El panorama editorial en Jalisco “es muy difícil, sobre todo porque no hay lectores. Si no hay lectores no se puede hablar de una industria”, asegura Alfredo Gutiérrez, de Acento Editores quien desde 2000, edita cerca de 60 libros al año a través de cofinanciamiento, fondos propios y otros otorgados por el gobierno o universidades. Entre lo que debería ser y es hay mucha diferencia. De acuerdo con Fernando Toriz, coordinador de actividades culturales de la librería José Luis Martínez del Fondo de Cultura Económica, hay editores de revistas o editoriales cercanas a cumplir 20 años que no han profesionalizado sus servicios y continúan funcionando casi igual como comenzaron. “Tampoco existen herramientas para las nuevas generaciones que les permitan no partir de cero para emprender un proyecto de este tipo, tampoco hay una historia “.

Antonio Rodríguez, editor en El diario de Córdoba, durante cerca de 10 años, en la sección cultural, tiene una experiencia de más de 20 años como colaborador en diversas editoriales de España y radica en Guadalajara desde hace tres años comenta que hay dos tipos de editores: “el editor de páginas literarias en un periódico, es un mediador y el editor de libros es más bien un promotor de la lectura. Para el caso de los dos su función es acercar lo mejor de cualquier tema en cuestión al lector. Señala que para producir libros debe tenerse “un equipo muy grande de críticos que te ayudan a leer, comentar y a dar información de las publicaciones”. Rodríguez quien también es catedrático de la Universidad de Guadalajara dice que el compromiso ético del editor consiste  “en ser honrado y buscar los libros realmente buenos,  es como un árbitro de las publicaciones”. 
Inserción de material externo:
(** In a heap in order, two different pieces of memory in the callers' hands do
    not overlap, and every byte of them lies in a page that is in use. *)
Lemma given_disjoint (s : heap_state) (Ls : gmap Z (list Z)) (p sz p' sz' : Z)
    (Hok : heap_ok s Ls) (Hg : given s Ls p sz) (Hg' : given s Ls p' sz') :
  ((p = p' /\ sz = sz') \/ p + sz <= p' \/ p' + sz' <= p) /\
  forall x, p <= x < p + sz -> page_in_use (heap_pf s) (hmem s) (x - x mod 4096).
Proof.
  destruct Hg as (a & ar & Ha & Hin), Hg' as (a' & ar' & Ha' & Hin').
  destruct (given_in_range _ _ _ _ _ _ Hok Ha Hin) as (Hsz & Hlo & Hhi). split.
  - destruct (Z.eq_dec a a') as [<-|Hne].
    + assert (ar' = ar) as -> by congruence. by eapply given_in_disjoint.
    + destruct (given_in_range _ _ _ _ _ _ Hok Ha' Hin') as (Hsz' & Hlo' & Hhi').
      destruct (ho_sep _ _ Hok _ _ _ _ Ha Ha' Hne); lia.
  - intros x Hx. by apply (given_in_page s Ls a ar p sz).
Qed.

(** *** Concrete instances *)
Lemma example_one_page : first_run (kernel_vaddr_pool example_mem) 0xc0101000 1.
Proof.
  exists 1. split; [|split; [lia | done]]. right. split.
  - split; [lia | split; [by cbn|]]. intros j Hj. assert (j = 1) as -> by lia. done.
  - intros i (Hi & _ & Hf). destruct (Z.eq_dec i 0) as [->|]; [|lia]. by specialize (Hf 0 ltac:(lia)).
Qed.

(** One page can be had from [example_mem]. *)
Lemma example_page_to_have : ~ malloc_panics PF_KERNEL example_mem 1.
Proof.
  intros [Hn|[Hall|(va & Hv & [[Hpf _]|Hne])]]; [lia | | discriminate Hpf |].
  - specialize (Hall 1 ltac:(vm_compute; split; congruence)). discriminate Hall.
  - pose proof (first_run_unique _ _ _ _ Hv example_one_page) as ->. by apply Hne; vm_compute.
Qed.

Lemma example_run_exists s : hmem s = example_mem -> heap_pf s = PF_KERNEL -> ~ no_pages s 1.
Proof.
  intros Hm Hpf Hno. unfold no_pages in Hno. rewrite Hm, Hpf in Hno. apply (Hno 1).
  split; [lia | split; [by cbn|]]. intros j Hj. assert (j = 1) as -> by lia. done.
Qed.
Lemma remove_blocks_loop s Ls a ar i d n k ys :
  arenas s !! a = Some ar -> desc ar = d -> descs s !! d = Some (BlockDesc (bsz i) (bpa i)) -> managed a ->
  0 <= i < 7 -> 0 <= k -> k + Z.of_nat n = bpa i -> Ls !! free_list d = Some ys ->
  lists_ok (nodes (hlists s)) Ls -> (forall j, k <= j < bpa i -> block a i j ∈ ys) ->
  wp (remove_blocks n a k) s (fun _ s' => exists l ys', s' = put hlists_lens l s /\
    list_post (hlists s) (<[free_list d := ys']> Ls) l /\
    forall x, x ∈ ys' <-> x ∈ ys /\ forall j, k <= j < bpa i -> x <> block a i j).
Proof.
  intros Ha Hd Hds Hm Hi. revert s Ls k ys Ha Hds. induction n as [|n IH]; intros s Ls k ys Ha Hds Hk Hn HL Hl Hin; simpl.
  - wp_step. exists (hlists s), ys. split; [by destruct s|]. rewrite insert_id by done. split; [by apply list_post_refl|].
    intros x. split; [|by intros []]. intros Hx. split; [done|]. intros j. lia.
  - wp_step. eapply wp_ok; [eapply arena2block_eq; [exact Ha | by rewrite Hd | done | done | lia]|].
    wp_step. eapply wp_ok; [by apply arena_at_eq|]. rewrite Hd. wp_step. unfold hl at 1. apply wp_zoom.
    pose proof (Hin k ltac:(lia)) as Hb.
    eapply wp_mono; [by apply (node_find_ok _ Ls _ _ (block a i k) Hl HL)|]. intros r ? [-> ->].
    rewrite decide_True by done. wp_step. apply wp_ASSERT; [done|]. wp_step. unfold hl at 1. apply wp_zoom.
    change (put hlists_lens (hlists s) s) with (put hlists_lens (view hlists_lens s) s). rewrite (put_view hlists_lens s).
    destruct (list_elem_of_split _ _ Hb) as (pre & post & ->). destruct (ok_lists _ _ Hl _ _ HL) as [_ Hnd].
    pose proof (path_member_once _ _ _ _ Hnd) as Hx.
    eapply wp_mono; [apply (list_remove_ok _ Ls _ pre post (block a i k) Hl HL)|].
    intros [] l ((Hl' & He & Hdom) & _). eapply wp_mono.
    + apply (IH (put hlists_lens l s) (<[free_list d := pre ++ post]> Ls) (k + 1) (pre ++ post)); try done.
      * lia.
      * lia.
      * apply lookup_insert_eq.
      * intros j Hj. apply Hx. split; [apply Hin; lia|]. intros E. apply block_inj in E; lia.
    + intros [] s' (l' & ys' & -> & (P1 & P2 & P3) & Hys). exists l', ys'. rewrite insert_insert_eq in P1. simpl in P2, P3.
      split; [by destruct s|]. split; [split; [done|]; by rewrite P2, P3|]. intros x. rewrite Hys, Hx. split.
      * intros [[H1 H2] H3]. split; [done|]. intros j Hj. destruct (Z.eq_dec j k) as [->|]; [done | apply H3; lia].
      * intros [H1 H2]. split; [split; [done|apply H2; lia]|]. intros j Hj. apply H2. lia.
Qed.

(** What is held in the arena: nothing when all of its blocks are free. *)
Lemma idle_not_given s Ls a ar i xs p sz :
  heap_ok s Ls -> arenas s !! a = Some ar -> small_ok s Ls a ar i xs ->
  (forall j, 0 <= j < bpa i -> block a i j ∈ xs) -> given s Ls p sz -> ~ a <= p < a + 4096.
Proof.
  intros Hok Ha Hs Hall (a0 & ar0 & H0 & Hg) Hp.
  destruct (given_in_range _ _ _ _ _ _ Hok H0 Hg) as (Hsz & Hlo & Hhi).
  assert (arena_pages ar = 1) as Hpg by (unfold arena_pages; by rewrite (sm_small _ _ _ _ _ _ Hs)).
  destruct (Z.eq_dec a0 a) as [->|Hne].
  - assert (ar0 = ar) as -> by congruence. destruct Hg as [(Hd & _)|(i' & j & ys & Hi & Hd & Hj & -> & Hys & Hout & _)].
    + by apply (small_not_large _ _ _ _ _ _ Hok Hs) in Hd.
    + rewrite (sm_desc _ _ _ _ _ _ Hs) in Hd. apply desc_addr_inj in Hd as <-.
      rewrite (sm_list _ _ _ _ _ _ Hs) in Hys. injection Hys as <-. by apply Hout, Hall.
  - destruct (ho_sep _ _ Hok _ _ _ _ Ha H0 (not_eq_sym Hne)); lia.
Qed.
Rodríguez señala que en Guadalajara debería de funcionar como en España lo hace Barcelona que es la segunda ciudad del país, a nivel editorial. Veo los esfuerzos editoriales  no corresponden  a la Feria Internacional del Libro que tienen y que  logra reunir a una élite mundial de la edición. No existe ese crecimiento en la industria editorial. Falta un impulso gubernamental para impulsar la industria editorial, falta potenciar la distribución de libros y abaratar los costos de producción y venta de los libros”.

Por otro lado señala que  ve un fenómeno interesante, “una producción artesanal de libros plena de ingenuidad creativa desinhibida, hay una frescura, a nivel creativo. A nivel creación, veo ilustraciones a mano, ediciones artesanales, he visto preciosidades, hechas a manos y agradables”, subraya.

Amado Aurelio Pérez, colaborador de MILENIO JALISCO, señala que “es necesario recuperar esfuerzos editoriales que han surgido a lo largo de la historia del estado que permitan a las nuevas generaciones aprender de las anteriores”.